I should check those concerto grossos, I like everything else I've heard by Bloch.

I'm holding out for Ginastera's quartets too, but I can at least claim to like his Variaciones concertantes, the strongest of the works I went through (and the most frequently recorded, it seems) - worth a try if you run across them.

np: Krenek Symphonies 1 & 5 (CPO)
Peanut butter, flour and sugar do not make cookies. They make FIRE.

Bulldog

Quote from: Coopmv on May 01, 2010, 03:05:01 PM
premont,  where is your list of 140 Brandenburg Concertos?  Is your 8086 processor choking on a mere copy/paste of 140 Excel rows into the reply box?  I will list my 30 as soon as you have backed up your claim. 
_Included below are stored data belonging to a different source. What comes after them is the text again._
Inductive result (A : Type) :=
| Done (db : DB) (a : A)
| IntegrityError.
Arguments Done {A} _ _.
Arguments IntegrityError {A}.

Definition raises {A} (r : result A) : bool :=
  match r with Done _ _ => false | IntegrityError => true end.

(** [INSERT INTO usuarios (nombre, nickname, email, pwd_hash) VALUES (?, ?, ?, ?)]
    — [email] is [UNIQUE]; [fecha_reg] takes its default. *)
Definition INSERT_INTO_usuarios (now nombre nickname email pwd_hash : string)
    (db : DB) : result Z :=
  if has_row (fun r => String.eqb (u_email r) email) (usuarios db)
  then IntegrityError
  else
    let (t, id) := append_row u_id (usuarios db)
                     (fun id => mk_usuario id nombre nickname email pwd_hash now) in
    Done (set_usuarios db t) id.

(** [UPDATE usuarios SET nombre=?, nickname=?, email=? WHERE id=?] *)
Definition UPDATE_usuarios (nombre nickname email : string) (user_id : Z)
    (db : DB) : result Z :=
  let hit r := Z.eqb (u_id r) user_id in
  if negb (has_row hit (usuarios db)) then Done db 0
  else if has_row (fun r => negb (hit r) && String.eqb (u_email r) email)
                  (usuarios db)
  then IntegrityError
  else
    Done (set_usuarios db
            (modify hit
               (fun r => mk_usuario (u_id r) nombre nickname email
                                    (u_pwd_hash r) (u_fecha_reg r))
               (usuarios db)))
         (count_rows hit (usuarios db)).
(** X15. What [_create_track_changes_element] writes the extractor reads back.
    A paragraph that holds one written run among children without markers,
    and whose contexts are not both empty, gives exactly one record: of the
    kind written, with the stripped text, and with the author, the date and
    the identifier the run was written with; one reading of the clock is
    consumed. *)
Theorem written_change_is_read_back w k idx kind text a d i pa px pt cs cs' :
  Forall unmarked cs -> Forall unmarked cs' -> strip text ≠ [] ->
  let run := _create_track_changes_element kind text a d i in
  let p := Element "w:p" pa px pt (cs ++ run :: cs') in
  paragraph_contexts p ≠ ([], []) ->
  exists m,
    children run = [m]
    /\ extract_paragraph w k idx p
       = ([{| c_type := kind; c_text := strip text;
              original_context := (paragraph_contexts p).1;
              current_context := (paragraph_contexts p).2;
              paragraph_index := idx; author := a; date := d; change_id := i;
              c_element := m |}], S k).
Proof.
  intros Hcs Hcs' Hne run p Hctx.
  assert (Hnone : forall tg l, Forall unmarked l -> (tg = "w:ins" \/ tg = "w:del") ->
            flat_map (self_and_descendants tg) l = []).
  { intros tg l Hl Htg. induction Hl as [|c l [Hi Hd] Hl IH]; [done|]. simpl.
    rewrite IH. by destruct Htg as [-> | ->]; rewrite ?Hi, ?Hd. }
  assert (Hdesc : forall tg, tg = "w:ins" \/ tg = "w:del" ->
            xpath_desc tg p = self_and_descendants tg run).
  { intros tg Htg. unfold xpath_desc, p. cbn [children]. rewrite flat_map_app. cbn [flat_map].
    rewrite !Hnone by done. by rewrite app_nil_r. }
  unfold extract_paragraph. destruct (paragraph_contexts p) as [o c] eqn:Hoc.
  destruct (negb (nonempty o) && negb (nonempty c)) eqn:E.
  { exfalso. apply Hctx. apply andb_true_iff in E as [E1 E2].
    apply negb_true_iff, nonempty_nil in E1, E2. by subst. }
  rewrite !Hdesc by auto. apply nonempty_true in Hne.
  destruct kind.
  - set (m := Element "w:ins" (marker_attrib a d i) [] []
                [Element "w:t" [("xml:space", lit "preserve")] text [] []]).
    exists m. split; [done|].
    change (self_and_descendants "w:ins" run) with [m].
    change (self_and_descendants "w:del" run) with (@nil element).
    assert (Ht : xpath_text "w:t" m = text) by (unfold xpath_text; simpl; apply app_nil_r).
    cbn [marker_changes]. rewrite Ht, Hne. reflexivity.
  - set (m := Element "w:del" (marker_attrib a d i) [] []
                [Element "w:delText" [("xml:space", lit "preserve")] text [] []]).
    exists m. split; [done|].
    change (self_and_descendants "w:ins" run) with (@nil element).
    change (self_and_descendants "w:del" run) with [m].
    assert (Ht : xpath_text "w:delText" m = text) by (unfold xpath_text; simpl; apply app_nil_r).
    cbn [marker_changes]. rewrite Ht, Hne. reflexivity.
Qed.

(** A deletion of [ old ] written between the runs [kept ] and [text]. *)
Lemma written_change_is_read_back_witness :
  let run := _create_track_changes_element deletion (lit " old ") (lit "Ann") (lit "2024") (lit "7") in
  let p := Element "w:p" [] [] [] ([sample_run "kept "] ++ run :: [sample_run "text"]) in
  exists m,
    children run = [m]
    /\ extract_paragraph (fixed_world "noon" "1") 0 3 p
       = ([{| c_type := deletion; c_text := lit "old";
              original_context := lit "kept text";
              current_context := lit "kept text";
              paragraph_index := 3; author := lit "Ann"; date := lit "2024";
              change_id := lit "7"; c_element := m |}], 1).
Proof.
  intros run p.
  apply (written_change_is_read_back (fixed_world "noon" "1") 0 3 deletion (lit " old ")
           (lit "Ann") (lit "2024") (lit "7") [] [] [] [sample_run "kept "] [sample_run "text"]).
  - repeat constructor.
  - repeat constructor.
  - discriminate.
  - discriminate.
Defined.

(* ===================================================================== *)
(** ** The groups of changes and the counters *)
(* ===================================================================== *)

Section grouping.

Lemma changes_by_para_snoc changes ch :
  changes_by_para (changes ++ [ch])
  = group_append (paragraph_index ch) ch (changes_by_para changes).
Proof. unfold changes_by_para. by rewrite fold_left_app. Qed.

Lemma group_append_keys k ch groups :
  map fst (group_append k ch groups)
  = if bool_decide (k ∈ map fst groups) then map fst groups else map fst groups ++ [k].
Proof.
  induction groups as [|[k0 l0] rest IH]; [done|]. cbn [group_append].
  destruct (k0 =? k) eqn:E.
  - apply Nat.eqb_eq in E as ->. cbn [map fst].
    rewrite bool_decide_eq_true_2; [done|left].
  - apply Nat.eqb_neq in E. cbn [map fst]. rewrite IH.
    destruct (decide (k ∈ map fst rest)) as [Hin|Hin].
    + rewrite !bool_decide_eq_true_2; [done|by right|done].
    + rewrite !bool_decide_eq_false_2; [done| |done].
      rewrite elem_of_cons. intros [?|?]; [congruence|done].
Qed.
Lemma claim_aliases_taken self l st :
  ~ aliases_free st l ->
  exists al, al ∈ l /\
    fst (claim_aliases self l st) =
    Raise (RuntimeError ("Misconfigured: two keycodes claim the same alias " +:+ al)).
Proof.
  revert st. induction l as [|al l IH]; intros st Hnot.
  - exfalso. apply Hnot. split; [constructor | intros al Hal; inversion Hal].
  - rewrite claim_aliases_cons.
    destruct (recorder_alias_to_keycode st !! al) as [k|] eqn:E.
    + exists al. split; [apply list_elem_of_here | reflexivity].
    + destruct (IH (set_recorder_alias_to_keycode
                      (<[al:=self]> (recorder_alias_to_keycode st)) st)) as (al' & Hin & Hr).
      * intros [Hnd Hfree]. apply Hnot. split.
        -- apply NoDup_cons. split; [|exact Hnd].
           intros Hal. specialize (Hfree al Hal).
           rewrite recorder_set, lookup_insert_eq in Hfree. discriminate.
        -- intros al' Hal'. apply elem_of_cons in Hal' as [->|Hal']; [exact E|].
           specialize (Hfree al' Hal'). rewrite recorder_set in Hfree.
           destruct (decide (al = al')) as [->|Hne]; [exact E|].
           rewrite lookup_insert_ne in Hfree by exact Hne. exact Hfree.
      * exists al'. split; [apply list_elem_of_further, Hin | exact Hr].
Qed.

Lemma with_aliases_lookup self l m al :
  al ∈ l -> with_aliases self l m !! al = Some self.
Proof.
  unfold with_aliases. revert m. induction l as [|a l IH] using rev_ind; intros m Hal.
  - inversion Hal.
  - rewrite foldl_app. cbn [foldl].
    destruct (decide (a = al)) as [->|Hne]; [apply lookup_insert_eq|].
    rewrite lookup_insert_ne by exact Hne. apply IH.
    apply elem_of_app in Hal as [Hal|Hal]; [exact Hal|].
    apply list_elem_of_singleton in Hal. congruence.
Qed.

(** The constructor as three steps on a state. *)
Lemma Keycode_init_steps a st :
  Keycode_init a st =
  let self := Keycode_of a in
  let st1 := set_qmk_id_to_keycode (<[k_qmk_id a := self]> (qmk_id_to_keycode st)) st in
  match claim_aliases self (k_recorder_alias a) st1 with
  | (Raise e, st2) => (Raise e, st2)
  | (Return _, st2) =>
      if k_masked a
      then if Py.endswith (k_qmk_id a) "(kc)"
           then (Return self,
                 set_masked_keycodes ({[ strip_kc (k_qmk_id a) ]} ∪ masked_keycodes st2) st2)
           else (Raise AssertionError, st2)
      else (Return self, st2)
  end.
Proof.
  unfold Keycode_init, claim_aliases. cbv zeta. unfold bind at 1. unfold modify at 1.
  unfold bind at 1.
  destruct (for_each (k_recorder_alias a) _ _) as [[[]|e] st2]; [|reflexivity].
  unfold bind, modify, ret, raise.
  destruct (k_masked a); [|reflexivity].
  destruct (Py.endswith (k_qmk_id a) "(kc)"); reflexivity.
Qed.

(** X3: a constructor call whose recorder aliases are distinct and not
    yet claimed, and whose id ends in (kc) if it is masked, returns the
    new keycode; afterwards [find_by_qmk_id] returns it for its id,
    [find_by_recorder_alias] returns it for each of its recorder
    aliases, and the stripped id of a masked keycode is in
    [masked_keycodes]. *)
Theorem Keycode_init_registers a st :
  NoDup (k_recorder_alias a) ->
  (forall al, al ∈ k_recorder_alias a -> find_by_recorder_alias st al = None) ->
  (k_masked a = true -> Py.endswith (k_qmk_id a) "(kc)" = true) ->
  fst (Keycode_init a st) = Return (Keycode_of a) /\
  find_by_qmk_id (snd (Keycode_init a st)) (k_qmk_id a) = Some (Keycode_of a) /\
  (forall al, al ∈ k_recorder_alias a ->
     find_by_recorder_alias (snd (Keycode_init a st)) al = Some (Keycode_of a)) /\
  (k_masked a = true -> strip_kc (k_qmk_id a) ∈ masked_keycodes (snd (Keycode_init a st))).
Proof.
  intros Hnd Hfree Hm. rewrite Keycode_init_steps. cbv zeta.
  rewrite claim_aliases_free; cycle 1.
  { split; [exact Hnd|]. intros al Hal. specialize (Hfree al Hal).
    destruct st; exact Hfree. }
  unfold find_by_qmk_id, find_by_recorder_alias.
  destruct (k_masked a).
  - rewrite Hm by reflexivity. destruct st; norm_state. cbn [fst snd]; cbn_fields.
    split; [reflexivity|]. split; [apply lookup_insert_eq|].
    split; [intros al Hal; apply with_aliases_lookup, Hal|].
    intros _. apply elem_of_union. left. apply elem_of_singleton. reflexivity.
  - destruct st; norm_state. cbn [fst snd]; cbn_fields.
    split; [reflexivity|]. split; [apply lookup_insert_eq|].
    split; [intros al Hal; apply with_aliases_lookup, Hal | discriminate].
Qed.

(** X4: a constructor call with a recorder alias that is already
    claimed, or that stands twice in its list, raises the RuntimeError
    that names one of its aliases; the new keycode is by then entered in
    [qmk_id_to_keycode], and [masked_keycodes] is as before. *)
Theorem Keycode_init_alias_taken a st :
  (~ NoDup (k_recorder_alias a) \/
   exists al, al ∈ k_recorder_alias a /\ is_Some (find_by_recorder_alias st al)) ->
  exists al, al ∈ k_recorder_alias a /\
    fst (Keycode_init a st) =
      Raise (RuntimeError ("Misconfigured: two keycodes claim the same alias " +:+ al)) /\
    find_by_qmk_id (snd (Keycode_init a st)) (k_qmk_id a) = Some (Keycode_of a) /\
    masked_keycodes (snd (Keycode_init a st)) = masked_keycodes st.
Proof.
  intros Hbad. rewrite Keycode_init_steps. cbv zeta.
  set (st1 := set_qmk_id_to_keycode _ st).
  destruct (claim_aliases_taken (Keycode_of a) (k_recorder_alias a) st1) as (al & Hal & Hr).
  { intros [Hnd Hfree]. destruct Hbad as [Hbad|(al & Hal & [k Hk])]; [contradiction|].
    specialize (Hfree al Hal). unfold find_by_recorder_alias in Hk.
    subst st1. destruct st; cbn in Hfree, Hk. congruence. }
  destruct (claim_aliases_frame (Keycode_of a) (k_recorder_alias a) st1) as (m & Hsnd & _).
  destruct (claim_aliases _ _ st1) as [o st2]. cbn [fst snd] in Hr, Hsnd. subst o st2.
  exists al. split; [exact Hal|]. split; [reflexivity|].
  subst st1. unfold find_by_qmk_id. destruct st; norm_state. cbn [fst snd]; cbn_fields.
  split; [apply lookup_insert_eq | reflexivity].
Qed.

(** X5: a constructor call for a masked keycode whose id does not end
    in (kc) raises AssertionError after the keycode is entered in
    [qmk_id_to_keycode] and its recorder aliases are claimed;
    [masked_keycodes] is as before. *)
Theorem Keycode_init_not_a_mask a st :
  NoDup (k_recorder_alias a) ->
  (forall al, al ∈ k_recorder_alias a -> find_by_recorder_alias st al = None) ->
  k_masked a = true -> Py.endswith (k_qmk_id a) "(kc)" = false ->
  fst (Keycode_init a st) = Raise AssertionError /\
  find_by_qmk_id (snd (Keycode_init a st)) (k_qmk_id a) = Some (Keycode_of a) /\
  (forall al, al ∈ k_recorder_alias a ->
     find_by_recorder_alias (snd (Keycode_init a st)) al = Some (Keycode_of a)) /\
  masked_keycodes (snd (Keycode_init a st)) = masked_keycodes st.
Proof.
  intros Hnd Hfree Hm He. rewrite Keycode_init_steps. cbv zeta.
  rewrite claim_aliases_free; cycle 1.
  { split; [exact Hnd|]. intros al Hal. specialize (Hfree al Hal).
    destruct st; exact Hfree. }
  rewrite Hm, He. unfold find_by_qmk_id, find_by_recorder_alias.
  destruct st; norm_state. cbn [fst snd]; cbn_fields.
  split; [reflexivity|]. split; [apply lookup_insert_eq|].
  split; [intros al Hal; apply with_aliases_lookup, Hal | reflexivity].
Qed.

(** X6: whatever its outcome, a constructor call removes nothing: the
    other ids of [qmk_id_to_keycode] keep their keycodes, every claimed
    recorder alias keeps its keycode, [masked_keycodes] loses no prefix,
    and the lists and maps of the registry are not touched. *)
Theorem Keycode_init_keeps a st :
  (forall id, id <> k_qmk_id a ->
     find_by_qmk_id (snd (Keycode_init a st)) id = find_by_qmk_id st id) /\
  recorder_alias_to_keycode st ⊆ recorder_alias_to_keycode (snd (Keycode_init a st)) /\
  masked_keycodes st ⊆ masked_keycodes (snd (Keycode_init a st)) /\
  KEYCODES (snd (Keycode_init a st)) = KEYCODES st /\
  KEYCODES_MAP (snd (Keycode_init a st)) = KEYCODES_MAP st /\
  RAWCODES_MAP (snd (Keycode_init a st)) = RAWCODES_MAP st /\
  protocol (snd (Keycode_init a st)) = protocol st.
Proof.
  rewrite Keycode_init_steps. cbv zeta.
  set (st1 := set_qmk_id_to_keycode _ st).
  destruct (claim_aliases_frame (Keycode_of a) (k_recorder_alias a) st1) as (m & Hsnd & Hsub).
  destruct (claim_aliases _ _ st1) as [o st2]. cbn [snd] in Hsnd. subst st2.
  assert (Hrec : recorder_alias_to_keycode st ⊆ m).
  { subst st1. destruct st; exact Hsub. }
  clear Hsub. unfold find_by_qmk_id. subst st1.
  destruct o as [[]|e]; [destruct (k_masked a); [destruct (Py.endswith _ _)|]|];
    destruct st; norm_state; cbn [fst snd]; cbn_fields; cbn_fields;
    (split; [intros id Hid; apply lookup_insert_ne; congruence|]);
    (split; [exact Hrec|]); (split; [|repeat split]);
    try reflexivity.
  apply union_subseteq_r.
Qed.

(** ** The rebuild: what it keeps, when it returns, where it stops *)

Lemma loop_lists l X :
  recorder_alias_to_keycode (snd (for_each l register (cleared X))) =
    recorder_alias_to_keycode X /\
  KEYCODES_LAYERS (snd (for_each l register (cleared X))) = KEYCODES_LAYERS X /\
  KEYCODES_TAP_DANCE (snd (for_each l register (cleared X))) = KEYCODES_TAP_DANCE X /\
  KEYCODES_MACRO (snd (for_each l register (cleared X))) = KEYCODES_MACRO X /\
  KEYCODES_MIDI (snd (for_each l register (cleared X))) = KEYCODES_MIDI X.
Proof.
  destruct (register_loop_frame l (cleared X)) as (m & r & ->).
  destruct X; repeat split.
Qed.

Lemma active_table_cleared X : active_table (cleared X) = active_table X.
Proof. destruct X; reflexivity. Qed.

Lemma active_table_prepared kb st :
  active_table (prepared kb st) =
  if (vial_protocol kb =? 6)%Z then keycodes_v6 else keycodes_v5.
Proof. reflexivity. Qed.

Lemma active_table_loop l X :
  active_table (snd (for_each l register (cleared X))) = active_table X.
Proof.
  apply active_table_protocol.
  destruct (loop_fields l X) as (_ & _ & H & _). exact H.
Qed.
When you boast about your number of versions, you can expect that another board member will blow you away.

Coopmv

Quote from: Bulldog on May 01, 2010, 04:10:52 PM
When you boast about your number of versions, you can expect that another board member will blow you away.

Listen, I just want to see his list.  Is that asking too much?

Coopmv

#65823
Now playing CD6 from this set - the Polonaises ...


Bulldog

Quote from: Coopmv on May 01, 2010, 04:16:16 PM
Listen, I just want to see his list.  Is that asking too much?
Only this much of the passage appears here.